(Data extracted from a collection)

(** X8: a container constructed as a copy of another holds the replica the
    copy constructor made, and the two are independent: giving the source
    another value with [emplace] leaves the copy as it was, and giving the
    copy another value leaves the source as it was. *)
Theorem a_copy_is_independent u _U this another dst src f args σ :
  this ≠ another →
  heap σ !! this = Some (any_object dst) →
  heap σ !! another = Some (any_object src) →
  function_ src = Some f →
  sizeof types (operation_for f) ≤ length (buff_ src) →
  sizeof types (operation_for f) ≤ length (buff_ dst) →
  reference _U = no_ref →
  sizeof types _U ≤ length (buff_ src) →
  sizeof types _U ≤ length (buff_ dst) →
  let _T := operation_for f in
  let replica :=
    take (sizeof types _T)
      (copy_constructor (types (named _T)) (take (sizeof types _T) (buff_ src))) in
  let copy := any_object {| buff_ := overwrite replica (buff_ dst); function_ := Some f |} in
  ∃ emplace_U σ1 σ2 σ3,
    static_any_const_ref types this another σ = ok tt σ1
    ∧ heap σ1 !! this = Some copy
    ∧ heap σ1 !! another = Some (any_object src)
    ∧ emplace types u _U = instantiated emplace_U
    ∧ emplace_U another args σ1 = ok tt σ2
    ∧ heap σ2 !! this = Some copy
    ∧ emplace_U this args σ1 = ok tt σ3
    ∧ heap σ3 !! another = Some (any_object src).
Proof.
  intros Hne Hdst Hsrc Hf Hs Hd Href HUs HUd _T replica copy.
  pose proof (emplace_object types u _U Href) as Hemplace.
  assert (static_any_const_ref types this another σ =
    ok tt {| heap := <[this := copy]> (heap σ);
             trace := trace σ ++ [copy_constructed _T this another] |}) as Hcopy.
  { unfold static_any_const_ref, static_any_default.
    erewrite bind_ok by by apply write_function__eq.
    erewrite copy_from_another_eq;
      [|done|apply lookup_insert_eq|by cbn; rewrite lookup_insert_ne|done..].
    cbn. by rewrite insert_insert_eq. }
  set (σ1 := {| heap := <[this := copy]> (heap σ);
                trace := trace σ ++ [copy_constructed _T this another] |}) in *.
  assert (heap σ1 !! this = Some copy) as H1 by apply lookup_insert_eq.
  assert (heap σ1 !! another = Some (any_object src)) as H1'
    by by cbn; rewrite lookup_insert_ne.
  eexists _, σ1, _, _. split; [exact Hcopy|]. split; [exact H1|]. split; [exact H1'|].
  split; [exact Hemplace|].
  split; [exact (emplace_run types u _U _ another args src σ1 Hemplace H1' HUs)|].
  split; [by cbn [heap]; rewrite lookup_insert_ne|].
  assert (sizeof types _U
          ≤ length (buff_ {| buff_ := overwrite replica (buff_ dst); function_ := Some f |}))
    as HUc by (cbn; unfold replica; by rewrite length_overwrite_take).
  split; [exact (emplace_run types u _U _ this args _ σ1 Hemplace H1 HUc)|].
  by cbn [heap]; rewrite lookup_insert_ne.
Qed.

(** X14: constructing or assigning a [static_any_t<_N>] from an rvalue of a
    trivially copyable type that fits copies its [sizeof] bytes over the
    beginning of the buffer, leaves the rest of the buffer, and calls no
    constructor or destructor; [get<_U>()], for any object type that fits,
    checks nothing and reads the first [sizeof(_U)] bytes of the buffer. *)
Theorem static_any_t_holds_raw_bytes _N _T this t o value σ :
  reference _T = no_ref →
  is_trivially_copyable types _T = true →
  sizeof types _T ≤ _N →
  heap σ !! this = Some o → length (bytes_of o) = _N →
  heap σ !! t = Some (plain_object value) → length value = sizeof types _T →
  let stored := value ++ drop (sizeof types _T) (bytes_of o) in
  ∃ construct assign σ',
    static_any_t_value types _N (deduce _T rvalue) = instantiated construct
    ∧ static_any_t_assign types _N (deduce _T rvalue) = instantiated assign
    ∧ construct this t σ = ok tt σ'
    ∧ assign this t σ = ok this σ'
    ∧ trace σ' = trace σ
    ∧ heap σ' = <[this := with_bytes o stored]> (heap σ)
    ∧ ∀ _U, reference _U = no_ref → sizeof types _U ≤ _N →
        ∃ get_U,
          static_any_t_get _U = instantiated get_U
          ∧ static_any_t_get_const _U = instantiated get_U
          ∧ get_U this σ' = ok this σ'
          ∧ value_of types _U this σ' = ok (take (sizeof types _U) stored) σ'.
Proof.
  intros Href Htc Hfit Hthis Hlen Ht Hval stored.
  destruct (static_any_t_rvalue_roundtrip types _N _T this t o value σ)
    as (construct & assign & get_T & Hc & Ha & _ & Hrun & Hrun' & _); try done.
  assert (overwrite value (bytes_of o) = stored) as Hstored
    by (unfold overwrite, stored; by rewrite Hval).
  rewrite Hstored in Hrun, Hrun'.
  eexists construct, assign, _. do 2 (split; [done|]).
  split; [exact Hrun|]. split; [exact Hrun'|]. split; [done|]. split; [done|].
  intros _U HU HUfit.
  assert (static_any_t_get _U = instantiated (λ this, indirection (buff_data this))) as Hget
    by (unfold static_any_t_get; by rewrite bool_decide_eq_true_2).
  eexists. split; [exact Hget|].
  split.
  { unfold static_any_t_get_const, static_any_t_get.
    by rewrite reference_add_const, bool_decide_eq_true_2. }
  split; [done|].
  unfold value_of. erewrite load_eq; [|apply lookup_insert_eq|].
  - by destruct o.
  - assert (length stored = _N) as Hl.
    { unfold stored. rewrite length_app, length_drop. lia. }
    destruct o; cbn [bytes_of with_bytes buff_]; lia.
Qed.

(** X16: the copy constructor of [static_any_t<_N>] copies the [_N] bytes:
    through the copy every type that fits reads what it reads through the
    source. *)
Theorem static_any_t_copy_reads_the_same _N this another o o' σ :
  heap σ !! this = Some o → length (bytes_of o) = _N →
  heap σ !! another = Some o' → length (bytes_of o') = _N →
  ∃ σ',
    static_any_t_const_ref _N this another σ = ok tt σ'
    ∧ trace σ' = trace σ
    ∧ heap σ' = <[this := with_bytes o (bytes_of o')]> (heap σ)
    ∧ ∀ _U, sizeof types _U ≤ _N →
        value_of types _U this σ' = ok (take (sizeof types _U) (bytes_of o')) σ'
        ∧ value_of types _U another σ = ok (take (sizeof types _U) (bytes_of o')) σ.
Proof.
  intros Hthis Hlen Hanother Hlen'.
  assert (overwrite (take _N (take _N (bytes_of o'))) (bytes_of o) = bytes_of o') as Hbytes.
  { rewrite !(take_ge (bytes_of o')) by lia. unfold overwrite.
    rewrite drop_ge by lia. apply app_nil_r. }
  eexists. split.
  { unfold static_any_t_const_ref, memcpy, buff_data.
    erewrite bind_ok by (eapply load_eq; [done|lia]). cbn beta.
    rewrite (store_eq _ _ _ _ _ Hthis) by lia. by rewrite Hbytes. }
  split; [done|]. split; [done|].
  intros _U HU. unfold value_of. split.
  - erewrite load_eq; [|apply lookup_insert_eq|].
    + by destruct o.
    + destruct o; cbn [bytes_of with_bytes buff_]; lia.
  - erewrite load_eq; [done|done|lia].
Qed.

(** X15: whatever the value category, [static_any_t<_N>] rejects at compile
    time a type that is not trivially copyable and a type larger than
    [_N]. *)
Theorem static_any_t_rejects_what_it_cannot_hold _N _T c :
  trivially_copyable (types (named _T)) = false ∨ _N < sizeof types _T →
  (∃ d, static_any_t_value types _N (deduce _T c) = ill_formed d)
  ∧ (∃ d, static_any_t_assign types _N (deduce _T c) = ill_formed d).
Proof.
  intros H.
  assert (∃ d, static_any_t_copy types _N (deduce _T c) = ill_formed d) as [d Hd].
  { unfold static_any_t_copy, capacity.
    destruct (is_trivially_copyable types (deduce _T c)) eqn:Htc; [|by eexists].
    rewrite bool_decide_eq_false_2; [by eexists|].
    destruct H as [H|H]; [|by destruct c; unfold sizeof in *; cbn; lia].
    destruct c; unfold is_trivially_copyable in Htc; cbn in Htc; congruence. }
  unfold static_any_t_value, static_any_t_assign.
  rewrite std_forward_parameter, forwarded_deduce.
  unfold mbind at 1 3, template_bind. rewrite Hd. split; by eexists.
Qed.

End further_properties.

(** ** The further properties at concrete inputs *)

Lemma reset_destroys_once_witness :
  ∃ σ',
    reset sample_types 1 sample_machine = ok tt σ'
    ∧ trace σ' = [destroyed int 1]
    ∧ empty 1 σ' = ok true σ'
    ∧ reset sample_types 1 σ' = ok tt σ'.
Proof.
  destruct (reset_destroys_once sample_types 1 sample_any sample_machine)
    as (σ' & Hreset & _ & Htrace & _ & _ & Hempty & Hagain); [reflexivity|].
  exists σ'. split; [exact Hreset|]. split; [exact Htrace|].
  split; [exact Hempty|exact Hagain].
Defined.

Lemma has_is_independent_of_the_translation_unit_witness :
  has sample_types 0 int 1 sample_machine = ok true sample_machine
  ∧ has sample_types 5 int 1 sample_machine = ok true sample_machine.
Proof.
  destruct (has_is_independent_of_the_translation_unit sample_types 0 5 int 1
              sample_any sample_machine)
    as (held & Hhas & Hhas' & Hheld); [reflexivity|].
  assert (held = true) as ->.
  { apply Hheld. eexists. split; reflexivity. }
  split; [exact Hhas|exact Hhas'].
Defined.

Lemma const_accessors_agree_witness :
  ∃ cast_ref cast_const_ref,
    get sample_types 0 double = instantiated cast_ref
    ∧ get_const sample_types 0 double = instantiated cast_const_ref
    ∧ cast_const_ref 1 sample_machine = cast_ref 1 sample_machine.
Proof.
  destruct (const_accessors_agree sample_types 0 double 1 sample_any sample_machine)
    as (cast_ptr & cast_const_ptr & cast_ref & cast_const_ref
        & _ & _ & _ & _ & Hget & Hget_const & _ & Hsame);
    [reflexivity|reflexivity|].
  exists cast_ref, cast_const_ref.
  split; [exact Hget|]. split; [exact Hget_const|exact Hsame].
Defined.

Lemma from_an_empty_source_witness :
  ∃ σ1 σ2,
    static_any_const_ref sample_types 1 3 sample_machine = ok tt σ1
    ∧ empty 1 σ1 = ok true σ1
    ∧ assign_const_ref sample_types 1 3 sample_machine = ok 1 σ2
    ∧ trace σ2 = [destroyed int 1]
    ∧ empty 1 σ2 = ok true σ2.
Proof.
  destruct (from_an_empty_source sample_types 1 3 sample_any
              {| buff_ := replicate 4 x00; function_ := None |} sample_machine)
    as (σ1 & σ2 & Hctor & _ & _ & _ & Hempty & Hassign & _ & _ & Htrace & Hempty');
    [reflexivity|reflexivity|reflexivity|].
  exists σ1, σ2. split; [exact Hctor|]. split; [exact Hempty|].
  split; [exact Hassign|]. split; [exact Htrace|exact Hempty'].
Defined.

PROBLEM
Output, from the data above, the lines from the line with "double = instantiated cast_const_ref" to the line with "Hget_const & _ & Hsame);" exactly as they stand, both ends included and nothing else.

RESPONSE TO THE EXERCISE
    ∧ get_const sample_types 0 double = instantiated cast_const_ref
    ∧ cast_const_ref 1 sample_machine = cast_ref 1 sample_machine.
Proof.
  destruct (const_accessors_agree sample_types 0 double 1 sample_any sample_machine)
    as (cast_ptr & cast_const_ptr & cast_ref & cast_const_ref
        & _ & _ & _ & _ & Hget & Hget_const & _ & Hsame);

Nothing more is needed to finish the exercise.